You guys! You gotta see this movie.
I’ve said this before and will say it again: New Orleans is the only city besides New York to ever win my heart. There’s something different about that place — something indefinable and liminal. Everyone who lives there for long feels it. I’ve tried to capture that sense of magic myself in fiction, and I don’t know if I succeeded because it’s hard to encapsulate something like that in a narrative. I’ve seen lots of other books and visual media attempt this and fail. But now, for the first time in quite a while, I’ve just seen another film which does the trick.
Beasts of the Southern Wild is overtly fantastical. The story is framed through the imagination of Hushpuppy, a little girl growing up in “the Bathtub”, a poor community that has literally been forgotten and left to drown by the rest of the world. In the aftermath of Hurricane Katrina the residents of this community band together and seek solace in laughter, but Hushpuppy knows that something is out of true. What’s happening to the Bathtub is merely a symptom of greater malaise, and she sets forth on an epic quest — both real and imagined — to save the father she loves more than anything in the world.
This movie is beautiful and terrible — and both of those adjectives are good. The cinematography is just about perfect, capturing everything from the ethereal beauty of a bayou sunset to the raw ugly poverty in which the residents of the Bathtub live. You can see why the people of the Bathtub mistrust authority, because authority comes with stark white uniforms and walks down sterile blue-tinged hallways and destroys souls with efficient, industrialized detachment. You feel the power of Hushpuppy’s fears because they come thundering down from the Arctic; you taste her hopes, sucked down like sweet boiled crawfish. The actors are all unknowns, but they take the script and beast it (see the film). Such was this movie’s power that I started crying at about the halfway mark, and I just. Didn’t. Stop. Even though I was laughing at the same time.

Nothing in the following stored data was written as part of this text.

Lemma fields_ends l st : (∀ x, x ∈ l → x ∈ T) → Good st → (unflagged st < fuel)%nat →
  ends (foldE (resolveType b names fuel) l st) (λ st', Good st' ∧ Grows st st' ∧ ∀ x, x ∈ l → rs_flags st' !! x = Some resolved).
Proof.
  intros Hl HG Hu. eapply ends_mono.
  { apply (foldE_ends _ (λ rest st', Good st' ∧ Grows st st' ∧ ∀ x, x ∈ l → x ∈ rest ∨ rs_flags st' !! x = Some resolved)).
    - intros x rest st' Hx (HG' & Hgr & Hd). pose proof (Grows_unflagged _ _ Hgr).
      eapply ends_mono; [apply IH; [by apply Hl|done|lia]|]. intros st'' (HG'' & Hgr' & Hf). split_and!; [done|by eapply Grows_trans|].
      intros y Hy. destruct (Hd y Hy) as [[->|?]%elem_of_cons|?]; [by right|by left|]. right. by apply Hgr'.
    - split_and!; [done|apply Grows_refl|auto]. }
  intros st' (HG' & Hgr & Hd). split_and!; [done|done|]. intros x Hx. by destruct (Hd x Hx) as [?%not_elem_of_nil|].
Qed.
End Call.

Lemma resolveType_ends fuel name st : name ∈ T → Good st → (unflagged st < fuel)%nat →
  ends (resolveType b names fuel name st) (Returns name st).
Proof.
  revert name st. induction fuel as [|fuel IH]; intros name st Hn HG Hu; [lia|]. cbn [resolveType].
  destruct (rs_flags st !! name) as [[]|] eqn:Ef; [done|by split_and!|].
  assert (builtinTypes !! name = None) as Hnb.
  { apply eq_None_not_Some. intros Hb. apply (go_builtin _ HG) in Hb. congruence. }
  set (st1 := setFlag name resolving st). pose proof (setFlag_unflagged name st Hn Ef) as Hu1. fold st1 in Hu1.
  pose proof (setFlag_good name st Hn Ef HG) as HG1. fold st1 in HG1.
  assert (∀ t st', Good st' → Grows st1 st' → denotes name t → ends (eret (setResolved name t st')) (Returns name st)) as Hfin.
  { intros t st' HG' Hgr Ht. cbn. unfold Returns. by apply setResolved_good. }
  destruct (names_of name Hn) as (real & -> & Hreal). cbn [from_option id default]. case_bool_decide as Hr; cbn [negb].
  2: { eapply call_ends; [done|by eapply T_real|done|lia|]. intros t st' HG' Hgr Ht. apply Hfin; [done|done|]. by eapply denotes_alias. }
  subst real. destruct (isArray name) as [e|] eqn:Ha.
  { eapply call_ends; [done|by eapply T_array|done|lia|]. intros t st' HG' Hgr Ht. apply Hfin; [done|done|]. by eapply denotes_array. }
  destruct (isMap name) as [[k v]|] eqn:Hm.
  { destruct (T_map name k v Hn Ha Hm) as [Hk Hv]. eapply call_ends; [done|done|done|lia|]. intros kt st2 HG2 Hgr2 Hkt.
    destruct (SupportsKope kt) eqn:Hs; cbn [negb]; [|done]. pose proof (Grows_unflagged _ _ Hgr2).
    eapply call_ends; [done|done|done|lia|]. intros vt st3 HG3 Hgr3 Hvt. apply Hfin; [done|by eapply Grows_trans|]. by eapply denotes_map. }
  apply ends_bind.
  eapply (ends_mono _ (λ r, Good r.1 ∧ Grows st1 r.1 ∧ baseMeans name r.2)).
  { unfold baseMeans. cbv zeta. destruct (String.eqb _ "") eqn:Eb; [by split_and!|].
    eapply call_ends; [done|by apply T_base|done|lia|]. intros bt st2 HG2 Hgr2 Hbt.
    destruct (IsStruct bt) eqn:Hs; cbn [negb orb]; [|done]. case_bool_decide as Hni; [done|].
    destruct bt; try done. cbn. split_and!; [done|done|]. eexists. split_and!; [done|done|done|done|].
    destruct (ABIBuiltinNonInheritableType _); [destruct Hni; eauto|done]. }
  intros [st2 baseStruct] (HG2 & Hgr2 & Hbase). cbn [fst snd] in *. apply ends_bind. pose proof (Grows_unflagged _ _ Hgr2).
  eapply ends_mono; [apply (fields_ends fuel IH); [|done|lia]|].
  { intros x (f & -> & Hf)%list_elem_of_fmap. by eapply T_field. }
  intros st3 (HG3 & Hgr3 & Hfs).
  destruct (fieldTypes_good (default [] (b_structs b !! name)) st3 HG3) as (fields & -> & Hfields).
  { intros f Hf. apply Hfs. by apply list_elem_of_fmap_2. }
  cbn [ebind eret]. destruct (NewStruct name baseStruct fields) as [s|] eqn:Es; [|done].
  apply Hfin; [done|by eapply Grows_trans|]. by eapply denotes_struct.
Qed.

(** ** A name with a meaning is resolved *)

(** No name in the middle has a meaning within [n]. *)
Definition Above (n : nat) (st : ResolveState) : Prop := ∀ x, rs_flags st !! x = Some resolving → denote n x = None.

Lemma Above_le n m st : (m ≤ n)%nat → Above n st → Above m st.
Proof.
  intros Hle H x Hx%H. destruct (denote m x) as [t|] eqn:E; [|done]. apply (denote_mono m n) in E; [congruence|done].
Qed.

It’s not without problems. Even though the film fictionalizes the forgotten poor of the Gulf Coast, I’ve met enough of the real poor there to know that what’s depicted here edges closer than I like to caricature at times. The denizens of the Bathtub choose to stay through the hurricane, for example, and the film treats this overtly as sheer stubbornness and pride — but implicit is the fact that these people have nowhere to go, and they’re too poor to get there even if they did. I can easily see some filmgoers missing the implicit message and using the overt to (yet again) vilify the people who couldn’t move out of Katrina’s path. Also, the filmmakers attempt a few metaphors that fail, sometimes badly. All the women in the film, including Hushpuppy, are treated as innately magical, for example. This is something that happens over and over in depictions of bayou folk, especially women, and it annoys me — but I’m willing to forgive it in this case because the film didn’t run afoul of any of the other usual stereotypes (e.g., Scary Voodoo People). It also helps that these “magical negresses” were balanced out by their realism in other respects.
But all of these are quibbles about a film that is, save for one or two strokes, a masterpiece. So go see it. But hydrate first, OK? Your eyes will thank you.

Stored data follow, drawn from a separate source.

(* ===== verification/ContractTableExamples.v ===== *)
(** Tables that an ABI describes: which record types the indices work for, and two that
    they do not. *)
From S2P Require Import Prelude State Vme VmeSpec Kope KopeSpec Table TableSpec Abi ContractTable ContractTableSpec.

(** * Where the fields of a record are *)

Section Fields.
Context (is32 : bool) (canAlloc : rtype → Z → bool).
Notation rtyped := (VmeSpec.typed is32 canAlloc).

(** [fieldValue] finds the field in every record. *)
Definition found (rt : rtype) (f : abiStructField) : Prop :=
  ∀ r, rtyped rt r = true →
    ∃ v v', intoBase (Depth f) r = Ok v ∧ reflectField v (Ordinal f) = Ok v' ∧ rtyped (Type_ (sf_type f)) v' = true.

Lemma struct_fields ts r : rtyped (RStruct ts) r = true →
  ∃ vs, r = VStruct vs ∧ ∀ i t, ts !! i = Some t → ∃ v, vs !! i = Some v ∧ rtyped t v = true.
Proof.
  destruct r as [| | | | | | | |vs| | |]; try done. cbn [VmeSpec.typed]. intros [H _]%andb_true_iff.
  exists vs. split; [done|]. intros i t Ht. apply forall2b_Forall2 in H.
  destruct (Forall2_lookup_l _ _ _ _ _ H Ht) as (v & Hv & E). eauto.
Qed.

Lemma NewStruct_type name base fields st : NewStruct name base fields = Some st →
  Type_ st = RStruct (match base with Some b => [Type_ b] | None => [] end ++ (Type_ ∘ snd <$> fields)) ∧
  Fields st = match base with
    | Some b => (λ f, mkField (sf_name f) (sf_type f) (S (Depth f)) (Ordinal f)) <$> Fields b
    | None => []
    end ++ imap (λ i f, mkField f.1 f.2 0 i) fields.
Proof.
  unfold NewStruct. case_match; [done|]. unfold StructOf.
  destruct (_ && _); [|done]. intros [= <-]. split; [|done]. simpl. f_equal.
  destruct base; simpl; rewrite <-!list_fmap_compose; done.
Qed.

(** The fields of a structure without a base. *)
Lemma plain_found name fields st j f :
  NewStruct name None fields = Some st → Fields st !! j = Some f → found (Type_ st) f.
Proof.
  intros (Et & Ef)%NewStruct_type Hf r Hr. rewrite Et in Hr. rewrite Ef in Hf. cbn [app] in *.
  rewrite list_lookup_imap in Hf. destruct (fields !! j) as [[n t]|] eqn:E; [|done]. injection Hf as <-.
  destruct (struct_fields _ _ Hr) as (vs & -> & Hvs). destruct (Hvs j (Type_ t)) as (v & Hv & Ht).
  { by rewrite list_lookup_fmap, E. }
  exists (VStruct vs), v. split_and!; [done| |done]. simpl. by rewrite Hv.
Qed.

(** The fields that a structure inherits. *)
Lemma inherited_found name b fields st j f :
  NewStruct name (Some b) fields = Some st → Fields b !! j = Some f → found (Type_ b) f →
  ∃ f', Fields st !! j = Some f' ∧ sf_type f' = sf_type f ∧ sf_name f' = sf_name f ∧ found (Type_ st) f'.
Proof.
  intros (Et & Ef)%NewStruct_type Hf Hb. exists (mkField (sf_name f) (sf_type f) (S (Depth f)) (Ordinal f)).
  split_and!; [|done|done|].
  - rewrite Ef, lookup_app_l, list_lookup_fmap, Hf; [done|]. rewrite length_fmap. by eapply lookup_lt_Some.
  - intros r Hr. rewrite Et in Hr. cbn [app] in *. destruct (struct_fields _ _ Hr) as (vs & -> & Hvs).
    destruct (Hvs 0%nat (Type_ b) eq_refl) as (vb & Hvb & Htb). destruct (Hb vb Htb) as (v & v' & H1 & H2 & H3).
    exists v, v'. split_and!; [|done|done]. simpl. rewrite Hvb. simpl. exact H1.
Qed.

(** A table whose record type has no base, or whose indexed fields all come from a
    base without one, meets what the theorems on tables ask for: every indexed field is
    found in every record. *)
Theorem abi_table_ok (a : abiTable) name base fields :
  NewStruct name base fields = Some (at_record a) →
  decodable (maxInt is32) (Type_ (at_record a)) = true → NoDup (at_secondary a) →
  (∀ j, j ∈ at_primary a :: at_secondary a → Z.of_nat j < half (widthBytes is32 WNative) ∧
     ∃ f, Fields (at_record a) !! j = Some f ∧ is_Some (kopeType is32 (Type_ (sf_type f))) ∧
       match base with
       | None => True
       | Some b => (∃ bn bfields, NewStruct bn None bfields = Some b) ∧ (j < length (Fields b))%nat
       end) →
  AbiOk is32 canAlloc a.
Proof.
  intros HN Hd Hnd Hj. split; [done| |intros j Hin; by apply Hj; right|done].
  intros j Hin. destruct (Hj j Hin) as (_ & f & Hf & [kt Hk] & Hb). exists f, kt. split_and!; [done|done|].
  destruct base as [b|]; [|by eapply plain_found]. destruct Hb as ((bn & bfs & Hbn) & Hlt).
  destruct (lookup_lt_is_Some_2 (Fields b) j Hlt) as [fb Hfb].
  destruct (inherited_found name b fields (at_record a) j fb HN Hfb) as (f' & Hf' & _ & _ & H); [by eapply plain_found|].
  rewrite Hf in Hf'. by injection Hf' as <-.
Qed.
End Fields.

(** * Examples *)

Module Greetings.
Definition int32T : IContractType := ABIBaseType "int32" (RInt W32) true.
Definition stringT : IContractType := ABIBaseType "std::string" RString true.
Definition alloc (e : rtype) (n : Z) : bool := n <? 1048576.

Definition orBad (x : option IContractType) : IContractType := default int32T x.

(** A record type, one that extends it, and their tables. *)
Definition greetFields : list (string * IContractType) := [("name"%string, stringT); ("count"%string, int32T)].
Definition greet : IContractType := orBad (NewStruct "greet" None greetFields).
Definition derived : IContractType := orBad (NewStruct "derived" (Some greet) [("owner"%string, stringT)]).

Definition greetings : abiTable := mkAbiTable "greetings" greet 0 [1%nat].
Definition owners : abiTable := mkAbiTable "owners" derived 2 [].

Definition encoded (v : rvalue) : octets := match encodeValue false true v with Ok b => b | Panic _ => [] end.
Definition key (s : string) : octets := encoded (VString (stringBytes s)).
Definition record (s : string) (n : Z) : octets := encoded (VStruct [VString (stringBytes s); Vme.VInt W32 n]).
Definition ownerRecord (s : string) (n : Z) (o : string) : octets :=
  encoded (VStruct [VStruct [VString (stringBytes s); Vme.VInt W32 n]; VString (stringBytes o)]).

Notation table a := (tableOf false "alice" "hello" a).
Notation run a o db := (runOp false true alloc "alice" "hello" a o db).

Definition dbOf (x : E KV) : KV := match x with Ok (inr db) => db | _ => ∅ end.
Definition isOk {A : Type} (x : E A) : bool := match x with Ok (inr _) => true | _ => false end.

(** Two records. *)
Definition db1 : KV := dbOf (run greetings (TNew (record "ann" 7)) ∅).
Definition db2 : KV := dbOf (run greetings (TNew (record "bob" 9)) db1).
End Greetings.
Import Greetings.

Lemma alloc_0 (e : rtype) : alloc e 0 = true.
Proof. done. Qed.

Lemma greetings_ok : AbiOk false alloc greetings.
Proof.
  apply (abi_table_ok false alloc greetings "greet" None greetFields); [by vm_compute|by vm_compute|apply NoDup_singleton|].
  intros j Hj. apply elem_of_cons in Hj as [->|Hj%list_elem_of_singleton].
  - split; [by vm_compute|]. eexists. split; [by vm_compute|]. split; [by eexists|exact I].
  - subst j. split; [by vm_compute|]. eexists. split; [by vm_compute|]. split; [by eexists|exact I].
Defined.

Lemma empty_rep a : Rep false true alloc "alice" "hello" a ∅ ∅.
Proof. split; [intros e data; by rewrite lookup_empty|done|done]. Qed.

Lemma isOk_eret (x : E KV) : isOk x = true → x = eret (dbOf x).
Proof. by destruct x as [[|]|]. Qed.



(** An update that moves a record to the key of another record succeeds and
    replaces that record, although creating a record under that key is refused; the
    index entry of the lost record stays, and a query by the index gives the new record
    twice. *)
Theorem update_replaces_other :
  isOk (run greetings (TNew (record "bob" 5)) db2) = false ∧
  ∃ db', run greetings (TUpdate (key "ann") (record "bob" 5)) db2 = eret db' ∧
    GetRecord false true alloc (table greetings) (key "bob") db2 = eret (record "bob" 9) ∧
    GetRecord false true alloc (table greetings) (key "bob") db' = eret (record "bob" 5) ∧
    enumRecords false true alloc (table greetings) "count" None None false 0 (λ _, true) db' =
      Ok ([VStruct [VString (stringBytes "bob"); Vme.VInt W32 5]; VStruct [VString (stringBytes "bob"); Vme.VInt W32 5]], 2, None).
Proof.
  split; [by vm_compute|]. exists (dbOf (run greetings (TUpdate (key "ann") (record "bob" 5)) db2)).
  split; [by apply isOk_eret; vm_compute|]. split; [by vm_compute|]. split; by vm_compute.
Qed.

(** A record type that extends another: a field it adds is looked for one place too
    far to the front, because the base is the first field of the Go structure.  In a
    table with such a field as its primary key, a record that was stored is not found by
    its key, and no second record can be stored. *)
Theorem derived_field_misplaced :
  Fields derived !! 2%nat = Some (mkField "owner" stringT 0 0) ∧
  (∀ s n o, fieldValue (table owners) (VStruct [VStruct [VString s; Vme.VInt W32 n]; VString o]) 2 =
     Ok (VStruct [VString s; Vme.VInt W32 n])) ∧
  ∃ db, run owners (TNew (ownerRecord "ann" 7 "zed")) ∅ = eret db ∧
    GetRecord false true alloc (table owners) (key "zed") db = fail "leveldb: not found" ∧
    run owners (TNew (ownerRecord "eve" 8 "yan")) db = fail "contract table: duplicate primary key".
Proof.
  split; [by vm_compute|]. split; [done|]. exists (dbOf (run owners (TNew (ownerRecord "ann" 7 "zed")) ∅)).
  split; [by apply isOk_eret; vm_compute|]. split; by vm_compute.
Qed.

The last time I took your movie rec you were so right! (Attack the Block) so I will check this one out.
I actually thought BotSW was a totally different movie so I had been avoiding it. silly of me.

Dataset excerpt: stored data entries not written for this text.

(** * The engine has such a chain *)

Lemma path_known db a bs z b : path db a bs z → b ∈ bs → branches db !! Id b = Some b.
Proof. revert a. induction bs as [|c bs IH]; intros a; cbn; [by intros _ ?%elem_of_nil|]. intros (_ & ? & ?) [->|?]%elem_of_cons; eauto. Qed.

(** The log ends where the tree starts, and the tree starts at the first block when
    nothing is committed. *)
Record Rooted (db : DB) (log : list Block) : Prop := {
  ro_log : chained EmptyBlockID log (lastCommitted db);
  ro_last : ∀ b, last log = Some b → branches db !! Id b = Some b;
  ro_first : log = [] → ∀ id b, branches db !! id = Some b → BlockNum id = start db → Previous b = EmptyBlockID;
  ro_head : head db ≠ EmptyBlockID;
  ro_small : BlockNum (head db) < 2 ^ 43 ∧ Z.of_nat (length log) < 2 ^ 43
}.

Lemma anc_path db a z : Tree db → anc (branches db) a z →
  ∃ bs, path db a bs z ∧ Z.of_nat (length bs) = BlockNum z - BlockNum a.
Proof.
  intros HT Ha. pose proof (anc_num _ HT _ _ Ha).
  destruct (fetchBack_complete db HT (Z.to_nat (BlockNum z - BlockNum a)) z a [] [] Ha) as (bs & _ & Hl & Hp); [lia|].
  exists bs. split; [done|lia].
Qed.

Lemma engine_chain db l log : ForkReach db → stores l log → Rooted db log → ∃ up, Main db l (log ++ up).
Proof.
  intros HR Hst [Hlog Hlast Hfirst Hhead [Hsh Hsl]]. pose proof (proj1 (reach_fork _ HR)) as HT.
  pose proof (chained_first _ _ Hlog ltac:(lia)) as Hlc. destruct (inv_head _ HT) as [hb Hh]. pose proof (inv_num _ HT _ _ Hh) as Hhn.
  pose proof (inv_start _ HT) as Hst0. destruct (anc_at db HT (start db) (head db)) as (r & Hr & Hrn); [eauto|lia|].
  destruct (anc_path _ _ _ HT Hr) as (bs & Hp & Hbs). destruct (anc_known _ _ _ Hr) as [[rb Hrb] _].
  assert (∃ up, path db (lastCommitted db) up (head db) ∧ Z.of_nat (length log + length up) = BlockNum (head db)) as (up & Hup & Hlen).
  { destruct (reach_last _ HR) as [[Hl Hs]|[Hk Hs]].
    - assert (log = []) as Hl0 by (rewrite Hl in Hlc; destruct log; [done|]; change (BlockNum EmptyBlockID) with 0 in Hlc; cbn in Hlc; lia).
      pose proof (Hfirst Hl0 _ _ Hrb Hrn) as Hpr. pose proof (inv_id _ HT _ _ Hrb) as Hid. exists (rb :: bs). rewrite Hl. split.
      + cbn. rewrite Hid. split_and!; done.
      + pose proof (inv_succ _ HT _ _ Hrb) as Hsu. rewrite Hpr in Hsu. change (BlockNum EmptyBlockID) with 0 in Hsu. rewrite Hl0. cbn [length]. lia.
    - exists bs. assert (r = lastCommitted db) as -> by (apply (inv_root _ HT); eauto; lia). split; [done|]. lia. }
  exists up. assert (length (take (Z.to_nat (BlockNum (lastCommitted db))) (log ++ up)) = length log) as Htl by (rewrite length_take, length_app; lia).
  assert (take (Z.to_nat (BlockNum (lastCommitted db))) (log ++ up) = log) as Htk by (rewrite Hlc, Nat2Z.id; apply take_app_length).
  split; rewrite ?Htk, ?length_app.
  - done.
  - eapply chained_app; [done|]. by eapply path_chained.
  - intros E. apply app_eq_nil in E as [-> ->]. cbn in Hlog, Hup. apply Hhead. congruence.
  - lia.
  - lia.
  - done.
  - done.
  - intros i b Hi Hb. rewrite lookup_app in Hb. destruct (log !! i) as [c|] eqn:Ec.
    + injection Hb as ->. apply Hlast. rewrite last_lookup. replace (pred (length log)) with i; [done|]. apply lookup_lt_Some in Ec. lia.
    + eapply path_known; [done|]. by eapply list_elem_of_lookup_2.
  - intros b b' [Hb|Hb]%elem_of_app Hk; [|pose proof (path_known _ _ _ _ _ Hup Hb); congruence].
    apply list_elem_of_lookup in Hb as [i Hi]. pose proof (lookup_lt_Some _ _ _ Hi) as Hil. rewrite <-(take_drop_middle log i b Hi) in Hlog.
    rewrite cons_middle, app_assoc in Hlog. apply chained_split in Hlog as (m & Hc & _).
    assert (m = Id b) as -> by (apply chained_split in Hc as (m' & _ & _ & E); by rewrite <-E).
    pose proof (chained_first _ _ Hc) as Hnum. rewrite length_app, length_take in Hnum. cbn [length] in Hnum. specialize (Hnum ltac:(lia)).
    pose proof (inv_num _ HT _ _ Hk) as [Hns _]. destruct (reach_last _ HR) as [[Hl _]|[_ Hs]]; [rewrite Hl in Hlc; change (BlockNum EmptyBlockID) with 0 in Hlc; lia|].
    assert (branches db !! Id b = Some b) as Hkb; [|congruence]. apply Hlast. rewrite last_lookup. replace (pred (length log)) with i by lia. done.
Qed.
End Store.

I saw this movie a few weeks ago and absolutely loved it. It made me miss the South in general and Louisiana in particular.
I saw it over the weekend. It’s truly an awesome movie. It’s challenging and beautiful and I fully expect it to be nominated for multiple awards.
And I’m incredibly impressed with Quvenzhane Wallis.
OMG I missed that you had seen this. Someone else to talk to about it. I saw it the week it opened her in Honolulu. I swear, I cried straight through the last third of the film. What a stunning, beautiful, vivid story. And the young actress is phenomenal.
Hadn’t heard of this, but it sounds wonderful. Will have to check it out. Your description reminds me of Ben Okri’s The Famished Road. A book I loved, even as it frightened me.